Littman A B
Department of Psychiatry, Massachusetts General Hospital, Boston.
Heart Dis Stroke. 1993 Jul-Aug;2(4):274-7.
Emotional distress and interpersonal stress are extremely common in patients after myocardial infarction and typically lessen over several months. However, it is important for physicians to screen patients with CAD for certain conditions that may need further assessment and possible treatment by a mental health professional. The examination of the patient with CAD involves assessment of psychological functioning, including the patient's level of denial, anxiety, and depression; the presence of panic anxiety or depressive disorder; and neuropsychological functioning, including memory and concentration. Evaluation for the presence of persistent or excessive interpersonal strife, marital conflict, and sexual dysfunction is also important. Those with symptomatic anxiety, depression, or social or sexual dysfunction should be referred to a mental health professional who has expertise in working with CAD patients and is knowledgeable about a variety of psychosocial and psychopharmacological treatments.

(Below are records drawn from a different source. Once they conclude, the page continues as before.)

(* ===== verification/Logs.v ===== *)
(** * Logs of calls (mw/api/logger.go, mw/grpc, discovery/etcd/rpc_diagnostics.go) and the
    layout of lines (log/color.go, log/encoder.go, log/zap.go)

    The loggers wrap a call: what they must not do is change it.  Lines are listed in their
    order with what the theorems speak about; clocks and identifiers are left out. *)

From Stdlib Require Import Ascii.
From S2P Require Import Prelude GoStrings StringUtil.

(** ** Requests of the API (GinLogger) *)

Record request := MkRequest { URLPath : string; ReqBody : body }.

(** What the rest of the chain does with the writer that it finds in the context: bytes go
    through [Write] or through [WriteString]. *)
Inductive write := Write (b : string) | WriteString (b : string).
Record response := MkResponse { Status : Z; Location : string; Writes : list write }.

Definition bytes_of (w : write) : string := match w with Write b | WriteString b => b end.

Inductive line :=
| Received
| ReadFailed
| BodyLine (reqBody : string)
| Processed (status : Z) (reqBody respBody : string) (location : option string).

Definition maxBody : Z := 1024 * 1024 * 16.

(** [httpResponse]: its [Write] keeps what it passes on; [WriteString] is that of the writer
    inside. *)
Definition recorded (ws : list write) : string :=
  String.concat "" ((λ w, match w with Write b => b | WriteString _ => "" end) <$> ws).
Definition sent (ws : list write) : string := String.concat "" (bytes_of <$> ws).

(** What is served: the request that the rest of the chain is called with, if it is; what
    the client receives; the error that is answered instead; the lines. *)
Record served := MkServed { seen : option request; answer : option response; args_error : bool; lines : list line }.

Definition GinLogger (skipPath : list string) (Next : request → response) (c : request) : served :=
  if bool_decide (skipPath ≠ []) && bool_decide (URLPath c ∈ skipPath) then
    MkServed (Some c) (Some (Next c)) false [Received]
  else
    match read_limited maxBody (ReqBody c) with
    | None => MkServed None None true [Received; ReadFailed]
    | Some reqBody =>
        let c := MkRequest (URLPath c) (MkBody reqBody false) in
        let response := Next c in
        let location := Location response in
        MkServed (Some c) (Some response) false
          [Received; BodyLine reqBody;
           Processed (Status response) reqBody (recorded (Writes response))
             (if bool_decide (location = "") then None else Some location)]
    end.

(** ** Calls of gRPC *)

Section rpc.
Context {Req Resp Err : Type}.

Inductive rpc_line :=
| RpcRequest (method : string) (req : Req)
| RpcSuccess (method : string) (req : Req) (resp : Resp)
| RpcError (method : string) (req : Req) (e : Err).

Definition GrpcLogger (invoker : string → Req → Resp + Err) (method : string) (req : Req) : (Resp + Err) * list rpc_line :=
  let r := invoker method req in
  (r, [RpcRequest method req; match r with inl resp => RpcSuccess method req resp | inr e => RpcError method req e end]).
End rpc.

(** ** Attempts of the etcd client (rpc_diagnostics.go) *)

Inductive level := DebugLevel | InfoLevel | WarnLevel | ErrorLevel | DPanicLevel | PanicLevel | FatalLevel | OtherLevel (z : Z).

(** The error of an attempt, by its code. *)
Inductive rpc_stat := OutHeader (RemoteAddr : option string) | End_ (Error : option Z) | OtherStat.
Record attempt := MkAttempt { method : string; remoteAddr : string }.
Record diag_line := MkDiag { dlevel : level; dmethod : string; daddr : string; code : option Z }.

Definition Canceled : Z := 1.

Definition TagRPC (FullMethodName : string) : attempt := MkAttempt FullMethodName "".

(** The state of the context: none when the context is another one. *)
Definition HandleRPC (s : rpc_stat) (state : option attempt) : option attempt * list diag_line :=
  match state with
  | None => (None, [])
  | Some a =>
      match s with
      | OutHeader (Some addr) => (Some (MkAttempt (method a) addr), [])
      | OutHeader None | OtherStat => (Some a, [])
      | End_ None => (Some a, [MkDiag DebugLevel (method a) (remoteAddr a) None])
      | End_ (Some c) =>
          (Some a, [if (c =? Canceled)%Z then MkDiag DebugLevel (method a) (remoteAddr a) None
                    else MkDiag WarnLevel (method a) (remoteAddr a) (Some c)])
      end
  end.

Fixpoint HandleRPCs (ss : list rpc_stat) (state : option attempt) : option attempt * list diag_line :=
  match ss with
  | [] => (state, [])
  | s :: ss => let '(state, l) := HandleRPC s state in
               let '(state, l') := HandleRPCs ss state in (state, l ++ l')
  end.

(** ** Colours and columns *)

Definition esc : ascii := "027"%char.
Definition Color_Add (c : Z) (s : string) : string :=
  String esc ("[" +:+ Itoa c +:+ "m" +:+ s +:+ String esc "[0m").

(** [_levelToColor]; the zero of a missing level is no colour. *)
Definition levelToColor (l : level) : option Z :=
  match l with
  | DebugLevel => Some 37 | InfoLevel => Some 34 | WarnLevel => Some 33
  | ErrorLevel | DPanicLevel | PanicLevel | FatalLevel => Some 31
  | OtherLevel _ => None
  end%Z.

Definition CapitalString (l : level) : string :=
  match l with
  | DebugLevel => "DEBUG" | InfoLevel => "INFO" | WarnLevel => "WARN" | ErrorLevel => "ERROR"
  | DPanicLevel => "DPANIC" | PanicLevel => "PANIC" | FatalLevel => "FATAL"
  | OtherLevel z => "LEVEL(" +:+ Itoa z +:+ ")"
  end.

Definition levelToCapitalColorString (l : level) : option string := (λ c, Color_Add c (CapitalString l)) <$> levelToColor l.

Section columns.
Context (RuneCount : string → nat) (pid : Z).

(** The strings of the columns; the map of unknown levels is never filled. *)
Definition capitalColorLevelEncoder (moduleName moduleVersion : string) (l : level) : outcome (list string) :=
  let s := default "" (levelToCapitalColorString l) in
  let color := default 0%Z (levelToColor l) in
  (let! pid := FormatString RuneCount ("[PID:" +:+ Itoa pid +:+ "]") 15 true in
   let! name := (if bool_decide (moduleName = "") then Ret []
                 else let! n := FormatString RuneCount moduleName 25 true in Ret [Color_Add color n]) in
   let! version := (if bool_decide (moduleVersion = "") then Ret []
                    else let! v := FormatString RuneCount ("[" +:+ moduleVersion +:+ "]") 30 true in Ret [v]) in
   Ret (s :: Color_Add color pid :: name ++ version))%go.

Definition customCallerEncoder (sdkType platformName trimmedPath : string) : outcome (list string) :=
  (let! path := FormatString RuneCount ("[" +:+ trimmedPath +:+ "]") 50 true in
   if negb (bool_decide (sdkType = "")) && negb (bool_decide (platformName = "")) then
     let! sdk := FormatString RuneCount ("[" +:+ sdkType +:+ "/" +:+ platformName +:+ "]") 50 true in
     Ret [sdk; path]
   else Ret [path])%go.

(** [fmt.Sprintf("%-50s", message)] counts characters. *)
Definition align (message : string) : string := message +:+ spaces (50 - RuneCount message).
End columns.

(** * Theorems *)

#[local] Opaque maxBody.

Definition recorded_ok (ws : list write) : Prop :=
  Forall (λ w, ∃ b, w = Write b) ws → recorded ws = sent ws.

Lemma recorded_sent ws : recorded_ok ws.
Proof. intros Hw. unfold recorded, sent. f_equal. induction Hw as [|w ws [b ->] _ IH]; [done|]. rewrite !fmap_cons. by rewrite IH. Qed.

Lemma processed_ok Next c loc status reqBody respBody location :
  (∀ ws, recorded_ok ws) →
  Processed status reqBody respBody location ∈
    [Received; BodyLine (Bytes (ReqBody c)); Processed (Status (Next c)) (Bytes (ReqBody c)) (recorded (Writes (Next c))) loc] →
  ∃ c', Some c = Some c' ∧ reqBody = Bytes (ReqBody c') ∧ status = Status (Next c') ∧
    (Forall (λ w, ∃ b, w = Write b) (Writes (Next c')) → respBody = sent (Writes (Next c'))).
Proof. intros Hr Hl. exists c. assert (respBody = recorded (Writes (Next c))) by set_solver. subst. split_and!; [done|set_solver..|apply Hr]. Qed.

(** The logger does not change a request whose body is read and is no longer than its
    limit, nor one that is skipped: the rest of the chain is called with it, once.  A longer
    body is cut without an error, whatever comes after; one that fails before is answered by
    an error and the chain is not called.  The line at the end has what was written by
    [Write]: it is what was sent if nothing was written by [WriteString]. *)
Theorem gin_logger skipPath Next c :
  let r := GinLogger skipPath Next c in
  let len := Z.of_nat (String.length (Bytes (ReqBody c))) in
  (URLPath c ∈ skipPath → seen r = Some c ∧ lines r = [Received]) ∧
  (URLPath c ∉ skipPath → (len < maxBody)%Z → fails (ReqBody c) = false → seen r = Some c) ∧
  (URLPath c ∉ skipPath → (maxBody <= len)%Z →
     seen r = Some (MkRequest (URLPath c) (MkBody (stake (Z.to_nat maxBody) (Bytes (ReqBody c))) false))) ∧
  (URLPath c ∉ skipPath → (len < maxBody)%Z → fails (ReqBody c) = true →
     seen r = None ∧ answer r = None ∧ args_error r = true) ∧
  (∀ c', seen r = Some c' → answer r = Some (Next c') ∧ args_error r = false) ∧
  (∀ status reqBody respBody location, Processed status reqBody respBody location ∈ lines r →
     ∃ c', seen r = Some c' ∧ reqBody = Bytes (ReqBody c') ∧ status = Status (Next c') ∧
       (Forall (λ w, ∃ b, w = Write b) (Writes (Next c')) → respBody = sent (Writes (Next c')))).
Proof.
  assert (∀ b, recorded_ok b) as Hrec by apply recorded_sent.
  intros r len. unfold r, GinLogger. destruct (decide (URLPath c ∈ skipPath)) as [Hs|Hs].
  - rewrite (bool_decide_eq_true_2 (skipPath ≠ [])), (bool_decide_eq_true_2 (URLPath c ∈ skipPath)) by (done || by intros ->; set_solver).
    simpl. split_and!; try done; [by intros c' [= ->]|]. intros ???? Hl. set_solver.
  - rewrite (bool_decide_eq_false_2 (URLPath c ∈ skipPath)), andb_false_r by done. unfold read_limited. fold len.
    destruct (Z.leb_spec maxBody len) as [Hl|Hl]; [|destruct (fails (ReqBody c)) eqn:Hf]; simpl.
    + split_and!; try done; [lia|by rewrite limited_stake|lia|by intros c' [= <-]|].
      intros ????. by apply (processed_ok Next (MkRequest (URLPath c) (MkBody (limited maxBody (Bytes (ReqBody c))) false))).
    + split_and!; try done; [lia|]. intros ???? Hp. set_solver.
    + split_and!; try done; [|lia|by intros c' [= <-]|].
      2: { intros ????. by apply (processed_ok Next (MkRequest (URLPath c) (MkBody (Bytes (ReqBody c)) false))). }
      intros _ _ _. destruct c as [p [b fl]]. simpl in *. by subst.
Qed.

(** A body that is longer reaches the handler cut, and a response that is written by
    [WriteString] is logged as empty. *)
Theorem write_string_unlogged Next c :
  seen (GinLogger [] Next c) = Some c → Writes (Next c) = [WriteString "hello"] →
  ∃ status reqBody location, last (lines (GinLogger [] Next c)) = Some (Processed status reqBody "" location).
Proof.
  unfold GinLogger. simpl. case_match; [|done]. simpl. intros [= Hc] Hw. rewrite Hc, Hw. by do 3 eexists.
Qed.

(** The loggers of gRPC give what the call gives, and a line before and one after it. *)
Theorem grpc_logger {Req Resp Err} (invoker : string → Req → Resp + Err) m req :
  (GrpcLogger invoker m req).1 = invoker m req ∧
  ∃ l, (GrpcLogger invoker m req).2 = [RpcRequest m req; l] ∧
    match invoker m req with inl resp => l = RpcSuccess m req resp | inr e => l = RpcError m req e end.
Proof. unfold GrpcLogger. simpl. destruct (invoker m req); eauto. Qed.

(** ** Attempts *)

Definition ends (s : rpc_stat) : bool := match s with End_ _ => true | _ => false end.
Definition address_of (s : rpc_stat) : option string := match s with OutHeader a => a | _ => None end.

Lemma HandleRPCs_quiet ss a :
  Forall (λ s, ends s = false) ss →
  HandleRPCs ss (Some a) = (Some (MkAttempt (method a) (default (remoteAddr a) (last (omap address_of ss)))), []).
Proof.
  intros Hs. revert a. induction Hs as [|s ss Hs _ IH]; intros a; [by destruct a|]. simpl.
  destruct s as [[addr|]| |]; simpl in *; try done; rewrite IH; simpl; try done.
  change (list_omap _ _ address_of ss) with (omap address_of ss). rewrite last_cons. by destruct (last (omap address_of ss)).
Qed.

Lemma HandleRPCs_app ss ss' a :
  HandleRPCs (ss ++ ss') a =
    (let '(a, l) := HandleRPCs ss a in let '(a, l') := HandleRPCs ss' a in (a, l ++ l')).
Proof.
  revert a. induction ss as [|s ss IH]; intros a; simpl; [by destruct (HandleRPCs ss' a)|].
  destruct (HandleRPC s a) as [a1 l1]. rewrite IH. destruct (HandleRPCs ss a1) as [a2 l2].
  destruct (HandleRPCs ss' a2). by rewrite app_assoc.
Qed.

(** An attempt that ends leaves one line, with its method and the last address that was
    known; it is a warning exactly when the attempt failed otherwise than by being
    canceled.  Without the state of an attempt nothing is logged. *)
Theorem attempt_logged m ss err :
  Forall (λ s, ends s = false) ss →
  ∃ l, (HandleRPCs (ss ++ [End_ err]) (Some (TagRPC m))).2 = [l] ∧ dmethod l = m ∧
    daddr l = default "" (last (omap address_of ss)) ∧
    (dlevel l = WarnLevel ↔ ∃ c, err = Some c ∧ c ≠ Canceled) ∧ (dlevel l ≠ WarnLevel → dlevel l = DebugLevel).
Proof.
  intros Hs. rewrite HandleRPCs_app, HandleRPCs_quiet by done. simpl.
  destruct err as [c|]; [|eexists; split_and!; try done; by split; [|intros (? & ? & _)]].
  destruct (Z.eqb_spec c Canceled) as [Hc|Hc]; eexists; split_and!; simpl; try done; split; naive_solver.
Qed.

(** ** Columns *)

(** The columns of a level that is known are coloured texts of fixed widths, when
    characters are bytes; a level that is not known is left out of its column. *)
Theorem level_columns RuneCount pid name version l :
  (∀ s, RuneCount s = String.length s) → name ≠ "" → version ≠ "" →
  ∃ p n v, capitalColorLevelEncoder RuneCount pid name version l =
      Ret [default "" (levelToCapitalColorString l); Color_Add (default 0%Z (levelToColor l)) p;
           Color_Add (default 0%Z (levelToColor l)) n; v] ∧
    String.length p = 15 ∧ String.length n = 25 ∧ String.length v = 30.
Proof.
  intros Hr Hn Hv. unfold capitalColorLevelEncoder. rewrite !bool_decide_eq_false_2 by done.
  destruct (FormatString_length RuneCount ("[PID:" +:+ Itoa pid +:+ "]") 15 true) as (p & -> & Hp); [lia|done|].
  destruct (FormatString_length RuneCount name 25 true) as (n & -> & Hn'); [lia|done|].
  destruct (FormatString_length RuneCount ("[" +:+ version +:+ "]") 30 true) as (v & -> & Hv'); [lia|done|].
  by exists p, n, v.
Qed.

(** The columns of the caller are of fifty bytes, the one of the platform first if there is
    one. *)
Theorem caller_columns RuneCount sdk platform path :
  (∀ s, RuneCount s = String.length s) →
  ∃ cs, customCallerEncoder RuneCount sdk platform path = Ret cs ∧ Forall (λ s, String.length s = 50) cs ∧
    (length cs = 2 ↔ sdk ≠ "" ∧ platform ≠ "") ∧ (length cs = 1 ∨ length cs = 2).
Proof.
  intros Hr. unfold customCallerEncoder.
  destruct (FormatString_length RuneCount ("[" +:+ path +:+ "]") 50 true) as (p & -> & Hp); [lia|done|]. simpl.
  destruct (decide (sdk = "")) as [->|Hs]; [|destruct (decide (platform = "")) as [->|Hf]].
  - eexists. simpl. split_and!; [done|by repeat constructor|split; [done|by intros []]|by left].
  - rewrite (bool_decide_eq_false_2 (sdk = "")) by done. eexists. simpl.
    split_and!; [done|by repeat constructor|split; [done|by intros []]|by left].
  - rewrite !bool_decide_eq_false_2 by done. simpl.
    destruct (FormatString_length RuneCount ("[" +:+ sdk +:+ "/" +:+ platform +:+ "]") 50 true) as (q & -> & Hq); [lia|done|].
    eexists. simpl. split_and!; [done|by repeat constructor|done|by right].
Qed.

(** A message is padded to fifty bytes, and never cut. *)
Theorem aligned RuneCount message :
  (∀ s, RuneCount s = String.length s) →
  CutPrefix message (align RuneCount message) = Some (spaces (50 - String.length message)) ∧
  String.length (align RuneCount message) = Nat.max 50 (String.length message).
Proof.
  intros Hr. unfold align. rewrite Hr. split; [apply CutPrefix_app|]. rewrite string_length_app, spaces_length. lia.
Qed.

Patients with CAD who are unable to modify their cardiovascular risk factors satisfactorily after guidelines are clearly articulated should be referred to a center designed to help patients identify the obstacles to behavior change and to facilitate and maintain long-term adherence to these changes. Patients with CAD who are physiologically able to work but have marked work stress or a marked reluctance to return to work should be evaluated by a mental health professional.